To fight an enemy isn’t some mental Zen or a mood after impact. It isn’t drinking more tea. A war effort isn’t calm, and Churchill knew that. Churchill memorably told Parliament in 1940, “We shall fight on the beaches, we shall fight on the landing grounds, we shall fight in the fields and in the streets, we shall fight in the hills; we shall never surrender.”
Less well remembered is the context for his words: Britain had just experienced a near total catastrophe. Its armies had been plucked at the last moment from the beaches of Dunkirk, in France, sparing them from annihilation. The country had surrendered irreplaceable military equipment, which meant it had no short-term prospect of conducting a counterstrike in Europe once it had retreated. And the Blitz was still to come. Churchill had just heard the boom.
So here we are. Now. Both before the next and after the last boom, always. It can seem destabilizing. The problems seem so big. Too many of our institutions are careless, negligent, and greedy. True, we can’t solve those problems easily. We can, however, continue to learn to lessen their impact. A victory of sorts, until the next time.
At the beginning of the 2020 lockdown, I found myself unable to balance the competing demands of being a professor, a consultant, and a media analyst urging action and response with the demands of, well, me. I suffered from insomnia and a short temper with the kids. I couldn’t find my bearings even though I was advising others to do so.
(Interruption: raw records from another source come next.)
(* ===== verification/DslLexer.v ===== *)
(** * The lexer of the workflow language (dsl/lexer.ts)

    The source is a list of characters; the lexer's position is the rest of the
    source with the line and the column.  The loop of [tokenize] gets one unit of
    fuel per character, since every round consumes one. *)

From S2P Require Import Prelude JsString JsNum DomainTypes.
From Stdlib Require Import Ascii.
Open Scope Z_scope.

Inductive DslTokenType : Type :=
| TKeyword | TIdent | TNumber | TString | TLbrace | TRbrace | TLbracket | TRbracket | TColon | TComma
| TArrow | TEof.

#[export] Instance DslTokenType_eq_dec : EqDecision DslTokenType.
Proof. solve_decision. Defined.

Definition DslTokenType_string (t : DslTokenType) : string :=
  match t with
  | TKeyword => "keyword" | TIdent => "ident" | TNumber => "number" | TString => "string"
  | TLbrace => "lbrace" | TRbrace => "rbrace" | TLbracket => "lbracket" | TRbracket => "rbracket"
  | TColon => "colon" | TComma => "comma" | TArrow => "arrow" | TEof => "eof"
  end.

Record DslToken : Type := mkToken {
  tok_type : DslTokenType;
  tok_value : string;
  tok_line : Z;
  tok_column : Z;
}.

Definition KEYWORDS : list string :=
  ["workflow"; "task"; "constraint"; "depends"; "optional"; "warn"; "block"; "timeout"; "version";
   "handler"; "expr"].

(** ** Positions *)

Record LexState : Type := mkLex {
  rest : list ascii;
  line : Z;
  column : Z;
}.

Definition newline : ascii := ascii_of_nat 10.
Definition double_quote : ascii := ascii_of_nat 34.
Definition single_quote : ascii := ascii_of_nat 39.
Definition backslash : ascii := ascii_of_nat 92.

(** [advance]; past the end of the source only the column moves. *)
Definition advance (s : LexState) : LexState :=
  match rest s with
  | [] => mkLex [] (line s) (column s + 1)
  | c :: r => if decide (c = newline) then mkLex r (line s + 1) 1 else mkLex r (line s) (column s + 1)
  end.

Definition advance_over (cs : list ascii) (s : LexState) : LexState := foldl (λ s _, advance s) s cs.

(** ** Scanners

    Each recurses on the characters, which are those of the state's [rest]. *)

Fixpoint skip_go (l : list ascii) (in_comment : bool) (s : LexState) : LexState :=
  match l with
  | [] => s
  | c :: r =>
      if in_comment then
        if decide (c = newline) then skip_go r false (advance s) else skip_go r true (advance s)
      else if is_space c then skip_go r false (advance s)
      else if decide (c = "#"%char) then skip_go r true (advance s)
      else s
  end.

Definition skipWhitespaceAndComments (s : LexState) : LexState := skip_go (rest s) false s.

(** The loop of [readString], with the output so far, and its final [advance]. *)
Fixpoint string_go (q : ascii) (l : list ascii) (s : LexState) (out : list ascii) : list ascii * LexState :=
  match l with
  | [] => (out, advance s)
  | c :: r =>
      if decide (c = q) then (out, advance s)
      else if decide (c = backslash) then
        match r with
        | [] => (out, advance (advance (advance s)))
        | d :: r' => string_go q r' (advance (advance s)) (out ++ [d])
        end
      else string_go q r (advance s) (out ++ [c])
  end.

Definition readString (q : ascii) (s : LexState) : string * LexState :=
  let s1 := advance s in
  let '(out, s2) := string_go q (rest s1) s1 [] in (of_chars out, s2).

Definition is_ident_start (c : ascii) : bool := is_lower c || is_upper c || bool_decide (c = "_"%char).
Definition is_ident_char (c : ascii) : bool :=
  is_lower c || is_upper c || is_digit c || bool_decide (c ∈ ["_"; "."; "-"]%char).

Definition read_while (p : ascii → bool) (s : LexState) : string * LexState :=
  let cs := take_while p (rest s) in (of_chars cs, advance_over cs s).

Definition readNumber : LexState → string * LexState := read_while is_digit.
Definition readIdent : LexState → string * LexState := read_while is_ident_char.

Definition single_type (ch : ascii) : option DslTokenType :=
  if decide (ch = "{"%char) then Some TLbrace
  else if decide (ch = "}"%char) then Some TRbrace
  else if decide (ch = "["%char) then Some TLbracket
  else if decide (ch = "]"%char) then Some TRbracket
  else if decide (ch = ":"%char) then Some TColon
  else if decide (ch = ","%char) then Some TComma
  else None.

(** One round of the loop after the white space: the token at [ch], the first
    character, and the state behind it. *)
Definition next_token (ch : ascii) (s : LexState) : res (DslToken * LexState) :=
  let token ty v := mkToken ty v (line s) (column s) in
  match single_type ch with
  | Some ty => Ok (token ty (of_chars [ch]), advance s)
  | None =>
      if bool_decide (ch = "-"%char) && bool_decide (rest s !! 1%nat = Some ">"%char)
      then Ok (token TArrow "->", advance (advance s))
      else if bool_decide (ch = double_quote) || bool_decide (ch = single_quote) then
        let '(v, s') := readString ch s in Ok (token TString v, s')
      else if is_digit ch then
        let '(v, s') := readNumber s in Ok (token TNumber v, s')
      else if is_ident_start ch then
        let '(word, s') := readIdent s in
        Ok (token (if decide (word ∈ KEYWORDS) then TKeyword else TIdent) word, s')
      else Throw (PlainError ("unexpected character '" +:+ of_chars [ch] +:+ "' at "
                    +:+ pretty (line s) +:+ ":" +:+ pretty (column s)))
  end.

Fixpoint tokenize_loop (fuel : nat) (s : LexState) : res (list DslToken) :=
  let s := skipWhitespaceAndComments s in
  match rest s with
  | [] => Ok [mkToken TEof "" (line s) (column s)]
  | ch :: _ =>
      match fuel with
      | O => OutOfFuel
      | S n =>
          '(t, s') ← next_token ch s;
          ts ← tokenize_loop n s';
          mret (t :: ts)
      end
  end.

Definition tokenize (source : string) : res (list DslToken) :=
  tokenize_loop (String.length source) (mkLex (chars source) 1 1).

Definition kind_of (t : DslToken) : DslTokenType * string := (tok_type t, tok_value t).

Definition kinds (o : res (list DslToken)) : option (list (DslTokenType * string)) :=
  match o with Ok ts => Some (kind_of <$> ts) | _ => None end.

Example tokenize_task :
  kinds (tokenize "task a-b: { timeout: 250 optional } # end")
  = Some [(TKeyword, "task"); (TIdent, "a-b"); (TColon, ":"); (TLbrace, "{"); (TKeyword, "timeout");
          (TColon, ":"); (TNumber, "250"); (TKeyword, "optional"); (TRbrace, "}"); (TEof, "")].
Proof. vm_compute. reflexivity. Qed.

(** An identifier may contain [-], so it swallows the first half of an arrow. *)
Example tokenize_arrow :
  tokenize "a->b" = Throw (PlainError "unexpected character '>' at 1:3")
  ∧ kinds (tokenize "a ->b")
    = Some [(TIdent, "a"); (TArrow, "->"); (TIdent, "b"); (TEof, "")].
Proof. vm_compute. done. Qed.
I felt that if I could just put my head down and hunker through it that one day, we’d find ourselves on the other side of this hell and in a new normal. I just needed to keep calm and carry on, right?
I am not a religious person. I like to believe that I am spiritual, but it is not really a sophisticated thing. I am more likely to find peace of mind during a long run, in an intense Peloton class, or on a surfboard waiting for the next wave. But I couldn’t, for the life of me, find peace during those months. My friend the Reverend Jonathan Walton, the dean of the Divinity School at Wake Forest University, found himself at the end of many of my despairing questions. How could we survive until the new normal?
Walton gave an online sermon, delivered alone from his iPhone, on the lawn of the North Carolina campus while the world was locked down. His message was clear: Don’t wait for the new normal, as it will never come. It is a delusion that struggle, disappointment, and deprivation have ever ended. Instead, as he titled his sermon, we must learn to live in the Now Normal.
Much of the sermon is about how we can try to ground ourselves in the moment. Perhaps that solace is some religious entity, a poetry book, the recommitment to a marriage or relationship, extra time with children, or, my personal favorite, a Luther Vandross soundtrack. I did a lot of running to Luther that spring and joked with Walton that he had unwittingly founded the Church of Vandross.
But it was Walton’s opening to the sermon that drew me in. He, too, has kids and a wife and all the pressures we found ourselves in through that year and beyond. He was surprised where he found the most comfort. It was his late father’s words that grounded him, he told the camera. I leaned in close to the screen. What were these wise words from the minister’s father? Would they solve everything? Could they, alone, give me ease?
“Life,” Walton quotes his father, “just sucks sometimes. Life just sucks sometimes.”